=== Supplied data ===

Lemma run_triggers_spec act calls s i getenv fp :
  fs_activation s = Some act ->
  (forall address, 0 <= hits_at s address /\ hits_at s address + Z.of_nat (length calls) <= UINT64_MAX) ->
  calls !! i = Some (getenv, fp) ->
  (run_triggers calls s).2 !! i =
  Some (fires act fp (hits_at s (fp_address fp) + passes act (fp_address fp) (take i calls))).
Proof.
  revert s i. induction calls as [|[e c] calls IH]; intros s i Ha Hn Hi; [done|]. cbn [run_triggers].
  destruct (failpoint_trigger e c s) as [s1 f] eqn:Ht. cbn [length] in Hn.
  destruct (trigger_spec act e c s s1 f) as (Ha1 & -> & Hh); [by rewrite Ha| |done|].
  { destruct (Hn (fp_address c)). unfold is_u64. lia. }
  destruct (run_triggers calls s1) as [s2 fs] eqn:Hr. cbn [snd]. destruct i as [|i].
  - cbn in Hi. injection Hi as -> ->. cbn. do 2 f_equal. unfold passes. cbn. lia.
  - change (((e, c) :: calls) !! S i) with (calls !! i) in Hi.
    match goal with |- (?x :: fs) !! S i = _ => change ((x :: fs) !! S i) with (fs !! i) end.
    cbn [take]. rewrite passes_cons. cbn [snd].
    specialize (IH s1 i Ha1). rewrite Hr in IH. cbn [snd] in IH. rewrite IH; [|clear IH|exact Hi].
    + do 2 f_equal. rewrite Hh. lia.
    + intros address. rewrite Hh. destruct (Hn address). destruct (_ && _); lia.
Qed.

(** The activation is the one of the environment at the first trigger, however the environment
    changes later; from then on a trigger fires exactly when it matches and the record was
    passed one time less than the count before. *)
Lemma failpoint_fires_at_count getenv0 fp0 calls i getenv fp :
  Z.of_nat (length ((getenv0, fp0) :: calls)) <= UINT64_MAX ->
  ((getenv0, fp0) :: calls) !! i = Some (getenv, fp) ->
  (run_triggers ((getenv0, fp0) :: calls) no_hits).2 !! i =
  Some (fires (read_activation getenv0) fp
          (passes (read_activation getenv0) (fp_address fp) (take i ((getenv0, fp0) :: calls)))).
Proof.
  set (act := read_activation getenv0). set (all := (getenv0, fp0) :: calls). intros Hl Hi.
  assert (run_triggers all no_hits = run_triggers all (mkFailpoints (Some act) ∅)) as -> by done.
  rewrite (run_triggers_spec act _ _ _ getenv fp); [done|done| |done].
  intros address. unfold hits_at. cbn [fs_hits]. rewrite lookup_empty. cbn [default from_option]. change (id 0) with 0. lia.
Qed.

(** * What the trace accounts for *)

Definition total {A} (f : A -> Z) (l : list A) : Z := foldr (fun x n => f x + n) 0 l.

Lemma total_insert {A} (f : A -> Z) l i x y :
  l !! i = Some x -> total f (<[i:=y]> l) = total f l - f x + f y.
Proof.
  revert i. induction l as [|z l IH]; intros [|i] Hi; try done.
  - injection Hi as ->. cbn. lia.
  - change (l !! i = Some x) in Hi.
    change (f z + total f (<[i:=y]> l) = f z + total f l - f x + f y). rewrite (IH i) by done. lia.
Qed.
Lemma total_zero {A} (f : A -> Z) l : Forall (fun x => f x = 0) l -> total f l = 0.
Proof. unfold total. induction 1 as [|x l Hx _ IH]; cbn [foldr]; lia. Qed.
Lemma total_nonneg {A} (f : A -> Z) l : Forall (fun x => 0 <= f x) l -> 0 <= total f l.
Proof. unfold total. induction 1 as [|x l Hx _ IH]; cbn [foldr]; lia. Qed.

(** An attempt that is neither emitted nor counted as dropped yet. *)
Definition unsettled (t : in_event) : Z :=
  match t with te_attempted | te_taken _ | te_dropping _ | te_written _ => 1 | _ => 0 end.
(** The counted drops that a thread has in hand. *)
Definition in_hand (t : in_event) : Z :=
  match t with te_taken p | te_dropping p => p | te_restoring p => p + 1 | _ => 0 end.
Definition hand_ok (t : in_event) : Prop :=
  match t with
  | te_taken p | te_dropping p | te_restoring p | te_written p => 0 <= p <= UINT32_MAX
  | _ => True
  end.

(** The drops that were announced or are still to be. *)
Definition accounted (c : trace_config) : Z :=
  tc_announced c + trace_dropped (tc_state c) + total in_hand (tc_threads c).

(** No count was lost; or the attempts are at the end of their range. *)
Definition exact_counts (c : trace_config) : Prop :=
  let s := tc_state c in
  trace_attempted s = trace_emitted s + trace_dropped_total s + total unsettled (tc_threads c) /\
  Z.min (trace_dropped_total s) UINT32_MAX <= accounted c <= trace_dropped_total s.

Record trace_inv (c : trace_config) : Prop := {
  ti_hand : Forall hand_ok (tc_threads c);
  ti_dropped : 0 <= trace_dropped (tc_state c) <= UINT32_MAX;
  ti_announced : 0 <= tc_announced c;
  ti_attempted : 0 <= trace_attempted (tc_state c) <= UINT64_MAX;
  ti_emitted : 0 <= trace_emitted (tc_state c);
  ti_total : 0 <= trace_dropped_total (tc_state c);
  ti_counts : trace_counter_overflow (tc_state c) = true /\ trace_attempted (tc_state c) = UINT64_MAX \/
    trace_counter_overflow (tc_state c) = false /\ exact_counts c
}.

Lemma increment_spec z :
  (z = UINT64_MAX /\ increment_trace_counter z = (z, true)) \/
  (z <> UINT64_MAX /\ increment_trace_counter z = (z + 1, false)).
Proof. unfold increment_trace_counter. destruct (Z.eqb_spec z UINT64_MAX); auto. Qed.

Lemma restored_dropped p s :
  0 <= p <= UINT32_MAX -> 0 <= trace_dropped s <= UINT32_MAX ->
  trace_dropped (restore_dropped p s) = Z.min UINT32_MAX (trace_dropped s + p + 1).
Proof.
  intros Hp Hs. unfold restore_dropped, trace_drop_with_current. cbn [trace_dropped].
  destruct (Z.eqb_spec (trace_dropped s) UINT32_MAX); [lia|].
  destruct (Z.eqb_spec p UINT32_MAX).
  - destruct (Z.ltb_spec (UINT32_MAX - trace_dropped s) UINT32_MAX); [lia|].
    rewrite u32_small by (unfold is_u32; lia). lia.
  - rewrite (u32_small (p + 1)) by (unfold is_u32; lia).
    destruct (Z.ltb_spec (UINT32_MAX - trace_dropped s) (p + 1)); [lia|].
    rewrite u32_small by (unfold is_u32; lia). lia.
Qed.

(** What an action does to the thread's share. *)
Lemma hand_step t s t' s' n :
  thread_step t s t' s' n -> hand_ok t -> 0 <= trace_dropped s <= UINT32_MAX ->
  hand_ok t' /\ 0 <= trace_dropped s' <= UINT32_MAX /\ 0 <= n.
Proof.
  intros Hs Ht Hd. destruct Hs; cbn [hand_ok] in *;
    unfold count_attempt, count_drop, count_emitted, take_dropped;
    try destruct (increment_trace_counter _); try rewrite restored_dropped by done; cbn [trace_dropped];
    repeat match goal with |- _ /\ _ => split end; mlia.
Qed.

(** The counters with what the other threads have: [u] attempts that are not settled and [h]
    drops in hand, [a] announced. *)
Definition counts (t : in_event) (s : trace_state) (u h a : Z) : Prop :=
  0 <= trace_attempted s <= UINT64_MAX /\ 0 <= trace_emitted s /\ 0 <= trace_dropped_total s /\
  (trace_counter_overflow s = true /\ trace_attempted s = UINT64_MAX \/
   trace_counter_overflow s = false /\
   trace_attempted s = trace_emitted s + trace_dropped_total s + (u + unsettled t) /\
   Z.min (trace_dropped_total s) UINT32_MAX <= a + trace_dropped s + (h + in_hand t)
     <= trace_dropped_total s).

Ltac counters :=
  unfold count_attempt, count_drop, count_emitted;
  match goal with |- context [increment_trace_counter ?z] =>
    destruct (increment_spec z) as [[? ->]|[? ->]] end.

===

Every line from the first entry to the line containing "destruct (run_triggers calls" should be transcribed exactly, and nothing beyond it.

Lemma run_triggers_spec act calls s i getenv fp :
  fs_activation s = Some act ->
  (forall address, 0 <= hits_at s address /\ hits_at s address + Z.of_nat (length calls) <= UINT64_MAX) ->
  calls !! i = Some (getenv, fp) ->
  (run_triggers calls s).2 !! i =
  Some (fires act fp (hits_at s (fp_address fp) + passes act (fp_address fp) (take i calls))).
Proof.
  revert s i. induction calls as [|[e c] calls IH]; intros s i Ha Hn Hi; [done|]. cbn [run_triggers].
  destruct (failpoint_trigger e c s) as [s1 f] eqn:Ht. cbn [length] in Hn.
  destruct (trigger_spec act e c s s1 f) as (Ha1 & -> & Hh); [by rewrite Ha| |done|].
  { destruct (Hn (fp_address c)). unfold is_u64. lia. }
  destruct (run_triggers calls s1) as [s2 fs] eqn:Hr. cbn [snd]. destruct i as [|i].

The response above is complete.